UC San Diego

Mitochondria are critical for multiple cellular functions. However, damaged mitochondria pose a lethal threat to cells that necessitates their prompt removal, and failure to do so contributes to neurodegenerative and cardiovascular diseases. Degradation of mitochondria is an important cellular quality control mechanism and is mediated by two distinct pathways: one involving Parkin-mediated autophagy and the other dependent on mitophagy receptors. Mitochondrial disposal via autophagy is

dependent on damaged organelles being marked using several mechanisms including ubiquitylation by Parkin. Here I report a novel pathway for mitochondrial elimination that is dependent on functional Parkin but not on Drp1-mediated mitochondrial fission. This pathway is also distinct from Rab9- and Ulk1/2-mediated alternative autophagy. I show that mitochondria are sequestered by Rab5-positive early endosomes via the ESCRT machinery. These vesicles mature into late endosomes before delivery to lysosomes for degradation. Although this endosomal pathway is activated by stressors that also activate mitochondrial autophagy, endosomal-mediated mitochondrial clearance is initiated before autophagy. Moreover, in cells defective for autophagy, mitochondria are eliminated as promptly and completely through this endosomal pathway as in wild type cells. The autophagy protein Beclin1 regulates activation of Rab5 and endosomal-mediated degradation of mitochondria, suggesting crosstalk between these two pathways.
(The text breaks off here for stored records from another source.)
(** [for status in ("acknowledged", "running")]. The identifier is what the
    command says; time is read before the envelope is made. *)
Definition send_status `{AgentEnv} (command : json) (status : string) : A unit :=
  command_id ← subscript command "command_id";
  occurred_at ← agent_observe agent_now;
  message ← envelope "agent.command_event"
    (JObj [ ("command_id", command_id); ("status", JStr status); ("occurred_at", JStr (isoformat occurred_at)) ]);
  ws_send message.

Definition send_result `{AgentEnv} (command : json) : A unit :=
  command_id ← subscript command "command_id";
  type_ ← subscript command "type";
  occurred_at ← agent_observe agent_now;
  message ← envelope "agent.command_event"
    (JObj [ ("command_id", command_id); ("status", JStr "succeeded");
            ("result", JObj [("ok", JBool true); ("type", type_)]); ("occurred_at", JStr (isoformat occurred_at)) ]);
  ws_send message.

(** The body of [async for raw_message in ws]. *)
Definition on_message `{AgentEnv} (message : json) : A unit :=
  type_ ← subscript message "type";
  if negb (match type_ with JStr s => String.eqb s "control.command" | _ => false end) then mret tt else
  command ← subscript message "payload";
  subscript command "type" ;;
  subscript command "command_id" ;;
  for_each ["acknowledged"; "running"] (send_status command) ;;
  send_result command.

Inductive AgentEvent : Type :=
| HeartbeatDue
| Receives (message : json).

Definition agent_step `{AgentEnv} (e : AgentEvent) : A unit :=
  match e with
  | HeartbeatDue => send_heartbeat
  | Receives message => on_message message
  end.

Definition _run `{AgentEnv} (os : string) (events : list AgentEvent) : A unit :=
  send_hello os ;; for_each events agent_step.

(** ** The control plane's side *)

(** The socket's loop handles one message after the other. *)
Definition hear `{Env} (agent : uuid) (messages : list json) : M unit :=
  for_each messages (λ message, handle_incoming (AgentSends agent message)).

Definition event_message (message_id timestamp : string) (payload : list (string * json)) : json :=
  JObj [ ("protocol_version", JStr PROTOCOL_VERSION); ("message_id", JStr message_id);
         ("type", JStr "agent.command_event"); ("timestamp", JStr timestamp); ("payload", JObj payload) ].

(** The database after an event. *)
Definition after_event (id : uuid) (c : AgentCommand) (status : agent_command_status) (result : json) (occurred_at : Z)
    (d : DB) : DB :=
  d <| db_agent_commands := <[id := reported status result JNull c]> (db_agent_commands d) |>
    <| db_agent_command_events := db_agent_command_events d ++
         [ {| ev_command_id := id; ev_status := status; ev_detail := event_detail result JNull;
              ev_occurred_at := occurred_at |} ] |>.

(** A task that handles a message commits what the handler did. *)
Lemma other_session_run (m : M unit) d' ws w :
  w_deleted w = [] →
  m (w <| w_active := true |>) = (Ok tt, w <| w_active := true |> <| w_db := d' |> <| w_committed := d' |> <| w_waiters := ws |>) →
  other_session m w = (Ok tt, w <| w_db := d' |> <| w_committed := d' |> <| w_waiters := ws |>).
Proof.
  intros Hd Hm. unfold other_session, get_db, try_except, mbind at 1, st_bind at 1. rewrite Hm. unfold mbind, st_bind.
  rewrite commit_run by (by split). destruct w; simpl in *. by subst.
Qed.

Lemma hear_event `{Env} agent id c status value result occurred_at message_id timestamp payload w :
  w_deleted w = [] → db_agent_commands (w_db w) !! id = Some c → cmd_agent_id c = agent → (id < 2 ^ 128)%N →
  legal AGENT_COMMAND_TRANSITIONS (cmd_status c) status →
  dict_get payload "command_id" JNull = JStr (str_uuid id) → str_uuid id ≠ "" →
  dict_get payload "status" JNull = JStr value → parse_command_status (JStr value) = Some status →
  dict_get payload "result" JNull = result → dict_get payload "error" JNull = JNull →
  dict_get payload "occurred_at" JNull = JStr (isoformat occurred_at) → isoformat occurred_at ≠ "" →
  env_fromisoformat (isoformat occurred_at) = Some occurred_at →
  let d' := after_event id c status result occurred_at (w_db w) in
  handle_incoming (AgentSends agent (event_message message_id timestamp payload)) w =
  (Ok tt, w <| w_db := d' |> <| w_committed := d' |> <| w_waiters := woken id status (w_waiters w) |>).
Proof.
  intros Hd Hc Hag Hid Hl Pid Hne Pst Hst Pres Perr Pocc Hocc Hiso d'.
  apply other_session_run; [done|]. set (w1 := w <| w_active := true |>).
  assert (ready w1) as Hr by done.
  assert (_handle_command_event agent (JObj payload) w1 =
    (Ok tt, w1 <| w_db := d' |> <| w_waiters := woken id status (w_waiters w) |>)) as Hev.
  { unfold _handle_command_event. unfold mbind at 1, st_bind at 1. cbn [as_dict mret st_ret]. rewrite Pid, Pst, Pres, Perr, Pocc.
    assert (∀ s, s ≠ "" → truthy (JStr s) = true) as Htr by (intros [|? ?]; done).
    rewrite Htr by done. cbn [negb]. rewrite uuid_of_str_uuid by done.
    assert (session_get db_agent_commands id w1 = (Ok (Some c), w1)) as Hget by (rewrite session_get_run; [by rewrite <-Hc|done]).
    rewrite (bind_run _ _ _ _ _ Hget).
    rewrite bool_decide_eq_true_2 by done. cbn [negb]. rewrite Hst, Htr by done. rewrite Hiso.
    unfold mbind at 1, st_bind at 1. cbn [mret st_ret].
    rewrite (record_event_correct id c status result JNull occurred_at w1 Hr Hc (or_introl eq_refl)).
    unfold legal in Hl. by rewrite Hl. }
  unfold agent_socket_message, try_except, mbind at 1, st_bind at 1.
  assert (_handle_message agent (event_message message_id timestamp payload) w1 = _handle_command_event agent (JObj payload) w1)
    as -> by reflexivity.
  rewrite Hev. rewrite commit_run by done. done.
Qed.

Lemma append_nonempty a b : b ≠ "" → a +:+ b ≠ "".
Proof. intros Hb. by destruct a. Qed.

Lemma isoformat_nonempty t : isoformat t ≠ "".
Proof. unfold isoformat. destruct (civil_from_days _) as [[y m] d]. by repeat apply append_nonempty. Qed.

Lemma str_uuid_nonempty u : (u < 2 ^ 128)%N → str_uuid u ≠ "".
Proof. intros Hu E. pose proof (uuid_of_str_uuid u Hu) as H. rewrite E in H. discriminate. Qed.

(** ** The conversation *)

(** What the agent answers a command with. *)
Definition fake_result (c : AgentCommand) : json :=
  JObj [("ok", JBool true); ("type", JStr (agent_command_type_value (cmd_command_type c)))].

Definition command_done (c : AgentCommand) : AgentCommand :=
  c <| cmd_status := AgentCommandStatus.SUCCEEDED |> <| cmd_result := Some (fake_result c) |>.

Definition status_event (id : uuid) (status : agent_command_status) (detail : option json) (t : Z) : AgentCommandEvent :=
  {| ev_command_id := id; ev_status := status; ev_detail := detail; ev_occurred_at := t |}.

(** The three answers, in order, with the times they report. *)
Lemma on_message_run `{Env} `{AgentEnv} id c w0 w0' message p :
  make_envelope "control.command" (_command_envelope_payload id c) w0 = (Ok message, w0') →
  ∃ m1 m2 m3 s1 s2 s3 n1 n2 n3 p',
    let base status t :=
      [ ("command_id", JStr (str_uuid id)); ("status", JStr status); ("occurred_at", JStr (isoformat (agent_now t))) ] in
    on_message message p = (Ok tt, p') ∧
    ap_sent p' = ap_sent p ++
      [ event_message m1 s1 (base "acknowledged" n1); event_message m2 s2 (base "running" n2);
        event_message m3 s3 [ ("command_id", JStr (str_uuid id)); ("status", JStr "succeeded"); ("result", fake_result c);
                              ("occurred_at", JStr (isoformat (agent_now n3))) ] ].
Proof.
  unfold make_envelope, mbind, st_bind. simpl. intros [= <- <-].
  do 10 eexists. split; [reflexivity|]. simpl. by rewrite <-!app_assoc.
Qed.

(** Handles the next answer, on the row the one before left. *)
Ltac hear_next st res t :=
  erewrite bind_run; [|eapply (hear_event _ _ _ st _ res t);
    first [reflexivity|eassumption|apply lookup_insert_eq|done|solve [eauto]|
           unfold legal; match goal with E : cmd_status _ = _ |- _ => rewrite E end; reflexivity]].

Lemma three_events id c t1 t2 t3 d :
  let c1 := reported AgentCommandStatus.ACKNOWLEDGED JNull JNull c in
  let c2 := reported AgentCommandStatus.RUNNING JNull JNull c1 in
  after_event id c2 AgentCommandStatus.SUCCEEDED (fake_result c) t3
    (after_event id c1 AgentCommandStatus.RUNNING JNull t2 (after_event id c AgentCommandStatus.ACKNOWLEDGED JNull t1 d)) =
  d <| db_agent_commands := <[id := command_done c]> (db_agent_commands d) |>
    <| db_agent_command_events := db_agent_command_events d ++
         [ status_event id AgentCommandStatus.ACKNOWLEDGED None t1; status_event id AgentCommandStatus.RUNNING None t2;
           status_event id AgentCommandStatus.SUCCEEDED (Some (JObj [("result", fake_result c)])) t3 ] |>.
Proof.
  intros c1 c2. destruct d; unfold after_event; cbn. rewrite !insert_insert_eq, <-!app_assoc. by destruct c.
Qed.

(** C19. The two ends of the socket understand each other: when the demonstration
    agent receives the envelope the control plane makes for a command it has
    sent, it answers with three messages, and the control plane, hearing them,
    moves the command from SENT through ACKNOWLEDGED and RUNNING to SUCCEEDED,
    with the agent's result, one event for each answer in order, and the waiter
    of the command woken; nothing else changes. (For identifiers of 128 bits, and
    as far as [fromisoformat] reads what [isoformat] prints of the agent's times.) *)
Theorem command_round_trip `{Env} `{AgentEnv} agent id c message w0 w0' p w :
  make_envelope "control.command" (_command_envelope_payload id c) w0 = (Ok message, w0') →
  w_committed w = w_db w → w_deleted w = [] → db_agent_commands (w_db w) !! id = Some c →
  cmd_agent_id c = agent → cmd_status c = AgentCommandStatus.SENT → (id < 2 ^ 128)%N →
  (∀ n, env_fromisoformat (isoformat (agent_now n)) = Some (agent_now n)) →
  ∃ answers p' t1 t2 t3,
    on_message message p = (Ok tt, p') ∧ ap_sent p' = ap_sent p ++ answers ∧
    let d' := (w_db w)
      <| db_agent_commands := <[id := command_done c]> (db_agent_commands (w_db w)) |>
      <| db_agent_command_events := db_agent_command_events (w_db w) ++
           [ status_event id AgentCommandStatus.ACKNOWLEDGED None t1; status_event id AgentCommandStatus.RUNNING None t2;
             status_event id AgentCommandStatus.SUCCEEDED (Some (JObj [("result", fake_result c)])) t3 ] |> in
    hear agent answers w =
      (Ok tt, w <| w_db := d' |> <| w_committed := d' |> <| w_waiters := alter (λ _, true) id (w_waiters w) |>).
Proof.
  intros Hmsg Hc Hd Hrow Hag Hst Hid Hiso.
  destruct (on_message_run id c w0 w0' message p Hmsg) as (m1 & m2 & m3 & s1 & s2 & s3 & n1 & n2 & n3 & p' & Hrun & Hsent).
  eexists _, p', (agent_now n1), (agent_now n2), (agent_now n3). split; [exact Hrun|]. split; [exact Hsent|].
  pose proof (str_uuid_nonempty id Hid). pose proof isoformat_nonempty.
  cbv zeta. unfold hear. cbn [for_each].
  hear_next AgentCommandStatus.ACKNOWLEDGED JNull (agent_now n1).
  hear_next AgentCommandStatus.RUNNING JNull (agent_now n2).
  hear_next AgentCommandStatus.SUCCEEDED (fake_result c) (agent_now n3).
  destruct w as [d cm act del tk u cs ws wi g]. cbn in *. subst.
  rewrite (three_events id c (agent_now n1) (agent_now n2) (agent_now n3) d). reflexivity.
Qed.

(** ** A concrete conversation *)

Definition demo_agent : AgentEnv := {| agent_uuid4 := λ n, N.of_nat n; agent_now := λ _, t0 |}.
Abrogation of Rab5 and the endosomal pathway results in the accumulation of damaged mitochondria and increases susceptibility to cell death in embryonic fibroblasts and cardiac myocytes. I also demonstrate that the mitophagy receptor BNIP3 can utilize the Rab5-endosomal pathway to clear mitochondria in cells, independent of Parkin. These data reveal a new mechanism for mitochondrial quality control mediated by Rab5 and early endosomes. Defects in this pathway could be involved in or contribute to a variety of disease states, and it may be possible to therapeutically target it in order to compensate for impaired autophagy that is a result of disease or aging.